::: Available data :::

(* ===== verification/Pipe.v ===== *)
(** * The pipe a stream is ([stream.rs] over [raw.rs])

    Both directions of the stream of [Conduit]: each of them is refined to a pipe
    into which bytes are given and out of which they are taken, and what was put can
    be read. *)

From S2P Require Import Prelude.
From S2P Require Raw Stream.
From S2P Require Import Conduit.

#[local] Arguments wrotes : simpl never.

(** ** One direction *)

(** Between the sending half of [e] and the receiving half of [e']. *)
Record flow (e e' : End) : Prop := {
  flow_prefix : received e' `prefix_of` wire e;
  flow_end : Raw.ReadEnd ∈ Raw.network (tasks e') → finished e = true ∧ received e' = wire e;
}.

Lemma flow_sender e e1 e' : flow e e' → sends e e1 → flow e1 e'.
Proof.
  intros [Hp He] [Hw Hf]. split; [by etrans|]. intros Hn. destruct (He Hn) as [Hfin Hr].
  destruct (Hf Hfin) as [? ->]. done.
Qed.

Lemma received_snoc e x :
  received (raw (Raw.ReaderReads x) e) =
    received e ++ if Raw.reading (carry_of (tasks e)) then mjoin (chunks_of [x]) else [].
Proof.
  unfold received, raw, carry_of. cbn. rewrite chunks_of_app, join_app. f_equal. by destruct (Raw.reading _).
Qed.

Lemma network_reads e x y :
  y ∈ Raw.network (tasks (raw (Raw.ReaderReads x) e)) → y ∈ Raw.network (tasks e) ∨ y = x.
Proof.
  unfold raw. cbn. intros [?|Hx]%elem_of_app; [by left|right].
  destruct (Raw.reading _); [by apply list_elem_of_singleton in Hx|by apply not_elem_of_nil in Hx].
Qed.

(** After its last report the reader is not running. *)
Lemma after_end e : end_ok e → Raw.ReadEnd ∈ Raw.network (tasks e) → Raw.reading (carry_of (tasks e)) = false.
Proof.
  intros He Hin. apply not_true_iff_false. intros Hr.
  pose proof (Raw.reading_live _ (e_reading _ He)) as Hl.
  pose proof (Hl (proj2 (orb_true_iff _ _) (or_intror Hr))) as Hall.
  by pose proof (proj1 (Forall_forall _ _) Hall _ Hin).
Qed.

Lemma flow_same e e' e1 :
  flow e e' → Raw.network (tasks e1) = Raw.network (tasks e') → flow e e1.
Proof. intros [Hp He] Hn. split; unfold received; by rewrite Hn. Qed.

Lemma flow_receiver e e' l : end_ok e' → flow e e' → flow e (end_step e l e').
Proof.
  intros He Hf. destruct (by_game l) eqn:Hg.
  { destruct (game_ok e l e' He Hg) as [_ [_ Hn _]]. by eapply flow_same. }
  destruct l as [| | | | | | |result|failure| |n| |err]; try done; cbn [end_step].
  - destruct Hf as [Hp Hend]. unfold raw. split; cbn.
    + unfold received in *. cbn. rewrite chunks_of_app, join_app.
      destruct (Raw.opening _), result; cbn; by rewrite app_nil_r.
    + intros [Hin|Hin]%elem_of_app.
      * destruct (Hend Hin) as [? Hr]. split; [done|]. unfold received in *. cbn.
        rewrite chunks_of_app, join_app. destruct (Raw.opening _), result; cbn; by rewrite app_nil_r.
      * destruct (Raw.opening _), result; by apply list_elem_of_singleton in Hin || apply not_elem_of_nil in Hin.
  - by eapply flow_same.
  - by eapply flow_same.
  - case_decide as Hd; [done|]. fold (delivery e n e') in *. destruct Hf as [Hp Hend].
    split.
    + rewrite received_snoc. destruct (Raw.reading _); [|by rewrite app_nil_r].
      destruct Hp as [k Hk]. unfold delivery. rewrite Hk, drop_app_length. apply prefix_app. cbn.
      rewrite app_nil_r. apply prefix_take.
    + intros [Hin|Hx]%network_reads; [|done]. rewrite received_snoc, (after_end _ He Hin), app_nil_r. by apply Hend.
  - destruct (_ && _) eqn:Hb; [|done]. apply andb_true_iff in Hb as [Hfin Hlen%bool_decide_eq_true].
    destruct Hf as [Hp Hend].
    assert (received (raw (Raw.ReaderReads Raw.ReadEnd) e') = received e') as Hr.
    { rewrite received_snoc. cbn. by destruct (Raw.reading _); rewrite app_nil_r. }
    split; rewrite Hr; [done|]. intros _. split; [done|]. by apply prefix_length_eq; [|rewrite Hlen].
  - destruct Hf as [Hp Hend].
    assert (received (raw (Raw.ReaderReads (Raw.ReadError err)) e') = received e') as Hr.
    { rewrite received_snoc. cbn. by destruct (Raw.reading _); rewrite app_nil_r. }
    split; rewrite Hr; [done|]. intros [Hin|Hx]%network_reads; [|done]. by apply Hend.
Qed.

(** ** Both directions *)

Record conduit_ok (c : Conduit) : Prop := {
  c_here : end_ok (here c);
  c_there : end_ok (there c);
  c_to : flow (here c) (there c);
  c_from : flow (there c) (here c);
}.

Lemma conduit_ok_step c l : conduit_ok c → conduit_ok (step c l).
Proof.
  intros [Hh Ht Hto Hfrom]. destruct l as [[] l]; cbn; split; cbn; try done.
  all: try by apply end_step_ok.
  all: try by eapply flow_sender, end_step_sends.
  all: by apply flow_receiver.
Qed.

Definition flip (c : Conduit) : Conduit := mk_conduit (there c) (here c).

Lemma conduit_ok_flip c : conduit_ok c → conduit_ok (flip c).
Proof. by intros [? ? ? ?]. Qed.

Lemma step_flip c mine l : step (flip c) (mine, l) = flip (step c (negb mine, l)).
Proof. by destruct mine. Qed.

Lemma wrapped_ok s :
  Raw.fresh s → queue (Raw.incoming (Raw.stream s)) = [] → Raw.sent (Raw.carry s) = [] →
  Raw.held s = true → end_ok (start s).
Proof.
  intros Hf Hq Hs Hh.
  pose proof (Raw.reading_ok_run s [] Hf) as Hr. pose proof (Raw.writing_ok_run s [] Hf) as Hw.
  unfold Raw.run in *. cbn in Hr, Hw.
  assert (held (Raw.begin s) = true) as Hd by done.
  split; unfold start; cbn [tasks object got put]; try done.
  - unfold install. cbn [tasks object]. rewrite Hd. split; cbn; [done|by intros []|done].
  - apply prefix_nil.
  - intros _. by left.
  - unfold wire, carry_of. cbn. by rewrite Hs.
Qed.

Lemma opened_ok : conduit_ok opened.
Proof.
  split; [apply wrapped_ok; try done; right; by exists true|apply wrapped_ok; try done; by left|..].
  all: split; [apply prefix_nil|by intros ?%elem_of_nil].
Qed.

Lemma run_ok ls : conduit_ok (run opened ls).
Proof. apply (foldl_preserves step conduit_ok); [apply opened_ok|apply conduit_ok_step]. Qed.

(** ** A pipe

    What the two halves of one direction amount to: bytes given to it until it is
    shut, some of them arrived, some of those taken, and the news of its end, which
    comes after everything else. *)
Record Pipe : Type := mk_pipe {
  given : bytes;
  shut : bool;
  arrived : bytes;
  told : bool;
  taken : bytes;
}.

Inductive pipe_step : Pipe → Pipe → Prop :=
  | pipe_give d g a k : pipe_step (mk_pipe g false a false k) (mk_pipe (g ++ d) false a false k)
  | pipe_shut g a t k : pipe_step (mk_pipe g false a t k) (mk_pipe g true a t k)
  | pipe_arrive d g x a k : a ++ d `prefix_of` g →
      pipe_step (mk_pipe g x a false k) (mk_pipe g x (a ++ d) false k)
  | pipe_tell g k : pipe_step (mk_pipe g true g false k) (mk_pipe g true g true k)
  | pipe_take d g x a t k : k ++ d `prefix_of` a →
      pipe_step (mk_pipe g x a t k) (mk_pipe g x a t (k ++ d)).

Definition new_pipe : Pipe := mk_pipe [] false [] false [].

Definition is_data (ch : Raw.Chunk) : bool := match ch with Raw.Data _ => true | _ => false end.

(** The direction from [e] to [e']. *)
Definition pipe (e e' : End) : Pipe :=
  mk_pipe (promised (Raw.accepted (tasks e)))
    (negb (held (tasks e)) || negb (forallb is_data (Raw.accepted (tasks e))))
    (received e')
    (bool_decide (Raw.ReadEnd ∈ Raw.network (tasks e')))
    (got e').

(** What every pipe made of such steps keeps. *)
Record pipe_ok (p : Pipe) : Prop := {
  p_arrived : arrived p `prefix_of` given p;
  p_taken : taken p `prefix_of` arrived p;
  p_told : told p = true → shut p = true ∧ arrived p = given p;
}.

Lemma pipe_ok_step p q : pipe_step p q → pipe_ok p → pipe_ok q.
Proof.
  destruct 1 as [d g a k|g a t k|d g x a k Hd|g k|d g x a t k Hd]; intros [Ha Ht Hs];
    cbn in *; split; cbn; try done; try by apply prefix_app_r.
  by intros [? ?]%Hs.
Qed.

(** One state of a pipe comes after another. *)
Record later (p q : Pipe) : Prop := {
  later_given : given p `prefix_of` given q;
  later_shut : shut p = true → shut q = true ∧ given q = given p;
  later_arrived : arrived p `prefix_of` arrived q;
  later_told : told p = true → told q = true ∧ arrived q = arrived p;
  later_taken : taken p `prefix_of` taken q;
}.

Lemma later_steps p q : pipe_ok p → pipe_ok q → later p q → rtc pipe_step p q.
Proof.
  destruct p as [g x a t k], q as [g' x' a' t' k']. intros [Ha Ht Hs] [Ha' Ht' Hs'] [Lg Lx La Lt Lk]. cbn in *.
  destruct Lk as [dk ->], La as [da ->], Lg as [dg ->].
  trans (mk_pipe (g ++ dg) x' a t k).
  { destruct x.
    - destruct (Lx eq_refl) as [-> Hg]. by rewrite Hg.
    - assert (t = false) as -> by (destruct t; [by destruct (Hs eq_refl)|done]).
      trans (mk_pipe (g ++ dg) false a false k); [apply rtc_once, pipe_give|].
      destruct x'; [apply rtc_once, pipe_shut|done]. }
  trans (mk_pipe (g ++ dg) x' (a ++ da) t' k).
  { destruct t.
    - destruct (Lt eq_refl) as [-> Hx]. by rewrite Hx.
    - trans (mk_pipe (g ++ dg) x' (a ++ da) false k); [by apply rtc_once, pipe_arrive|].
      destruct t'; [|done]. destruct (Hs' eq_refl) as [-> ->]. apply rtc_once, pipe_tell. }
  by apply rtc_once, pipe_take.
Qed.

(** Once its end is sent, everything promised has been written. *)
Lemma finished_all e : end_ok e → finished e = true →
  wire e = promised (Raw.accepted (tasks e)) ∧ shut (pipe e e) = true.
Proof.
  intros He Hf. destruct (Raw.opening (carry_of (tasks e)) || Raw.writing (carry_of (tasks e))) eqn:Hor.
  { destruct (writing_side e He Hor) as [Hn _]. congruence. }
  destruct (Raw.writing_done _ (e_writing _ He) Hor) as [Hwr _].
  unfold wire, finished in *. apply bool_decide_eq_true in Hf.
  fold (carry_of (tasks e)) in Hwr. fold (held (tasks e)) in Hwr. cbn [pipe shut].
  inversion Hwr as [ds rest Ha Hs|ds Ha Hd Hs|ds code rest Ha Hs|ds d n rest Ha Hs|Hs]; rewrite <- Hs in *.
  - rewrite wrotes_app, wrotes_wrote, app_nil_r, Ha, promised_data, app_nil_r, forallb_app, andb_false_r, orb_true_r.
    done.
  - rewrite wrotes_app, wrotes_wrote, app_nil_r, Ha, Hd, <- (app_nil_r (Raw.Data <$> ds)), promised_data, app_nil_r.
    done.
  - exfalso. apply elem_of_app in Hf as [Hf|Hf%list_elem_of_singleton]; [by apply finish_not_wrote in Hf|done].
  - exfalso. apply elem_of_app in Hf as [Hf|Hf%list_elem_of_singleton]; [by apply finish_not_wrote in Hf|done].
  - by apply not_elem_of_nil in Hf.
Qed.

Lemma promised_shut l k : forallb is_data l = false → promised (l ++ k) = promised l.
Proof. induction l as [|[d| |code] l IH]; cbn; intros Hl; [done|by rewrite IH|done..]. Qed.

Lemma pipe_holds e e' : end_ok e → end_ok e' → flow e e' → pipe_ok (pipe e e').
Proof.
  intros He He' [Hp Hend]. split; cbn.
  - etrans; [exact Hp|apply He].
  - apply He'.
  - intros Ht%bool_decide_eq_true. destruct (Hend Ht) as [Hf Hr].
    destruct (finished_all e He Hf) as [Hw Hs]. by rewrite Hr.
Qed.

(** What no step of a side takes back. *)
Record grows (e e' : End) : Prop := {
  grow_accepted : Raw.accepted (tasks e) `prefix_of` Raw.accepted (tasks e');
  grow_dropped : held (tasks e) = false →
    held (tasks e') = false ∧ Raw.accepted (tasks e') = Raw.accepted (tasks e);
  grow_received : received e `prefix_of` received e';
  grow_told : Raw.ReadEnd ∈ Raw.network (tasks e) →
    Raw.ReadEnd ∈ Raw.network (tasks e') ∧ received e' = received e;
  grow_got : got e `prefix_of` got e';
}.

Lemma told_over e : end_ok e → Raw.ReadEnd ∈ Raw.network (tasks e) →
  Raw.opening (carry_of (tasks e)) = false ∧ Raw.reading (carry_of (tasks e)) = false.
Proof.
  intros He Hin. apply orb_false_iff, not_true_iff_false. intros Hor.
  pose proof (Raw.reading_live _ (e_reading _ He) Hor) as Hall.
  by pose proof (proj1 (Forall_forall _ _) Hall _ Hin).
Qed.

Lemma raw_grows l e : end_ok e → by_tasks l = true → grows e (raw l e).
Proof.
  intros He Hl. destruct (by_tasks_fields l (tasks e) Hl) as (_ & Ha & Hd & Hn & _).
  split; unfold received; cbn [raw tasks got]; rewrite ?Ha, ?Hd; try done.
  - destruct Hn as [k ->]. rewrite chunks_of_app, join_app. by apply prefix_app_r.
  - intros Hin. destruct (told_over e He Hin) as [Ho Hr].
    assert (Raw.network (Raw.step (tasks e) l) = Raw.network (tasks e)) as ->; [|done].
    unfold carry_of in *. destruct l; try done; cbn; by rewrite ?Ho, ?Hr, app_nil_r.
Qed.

:::

Could you reproduce, exactly, every line above from the line with "c_to : flow (here c) (there c);" to the line with "shut, some of", and no other line? Both ends count.

  c_to : flow (here c) (there c);
  c_from : flow (there c) (here c);
}.

Lemma conduit_ok_step c l : conduit_ok c → conduit_ok (step c l).
Proof.
  intros [Hh Ht Hto Hfrom]. destruct l as [[] l]; cbn; split; cbn; try done.
  all: try by apply end_step_ok.
  all: try by eapply flow_sender, end_step_sends.
  all: by apply flow_receiver.
Qed.

Definition flip (c : Conduit) : Conduit := mk_conduit (there c) (here c).

Lemma conduit_ok_flip c : conduit_ok c → conduit_ok (flip c).
Proof. by intros [? ? ? ?]. Qed.

Lemma step_flip c mine l : step (flip c) (mine, l) = flip (step c (negb mine, l)).
Proof. by destruct mine. Qed.

Lemma wrapped_ok s :
  Raw.fresh s → queue (Raw.incoming (Raw.stream s)) = [] → Raw.sent (Raw.carry s) = [] →
  Raw.held s = true → end_ok (start s).
Proof.
  intros Hf Hq Hs Hh.
  pose proof (Raw.reading_ok_run s [] Hf) as Hr. pose proof (Raw.writing_ok_run s [] Hf) as Hw.
  unfold Raw.run in *. cbn in Hr, Hw.
  assert (held (Raw.begin s) = true) as Hd by done.
  split; unfold start; cbn [tasks object got put]; try done.
  - unfold install. cbn [tasks object]. rewrite Hd. split; cbn; [done|by intros []|done].
  - apply prefix_nil.
  - intros _. by left.
  - unfold wire, carry_of. cbn. by rewrite Hs.
Qed.

Lemma opened_ok : conduit_ok opened.
Proof.
  split; [apply wrapped_ok; try done; right; by exists true|apply wrapped_ok; try done; by left|..].
  all: split; [apply prefix_nil|by intros ?%elem_of_nil].
Qed.

Lemma run_ok ls : conduit_ok (run opened ls).
Proof. apply (foldl_preserves step conduit_ok); [apply opened_ok|apply conduit_ok_step]. Qed.

(** ** A pipe

    What the two halves of one direction amount to: bytes given to it until it is
    shut, some of them arrived, some of those taken, and the news of its end, which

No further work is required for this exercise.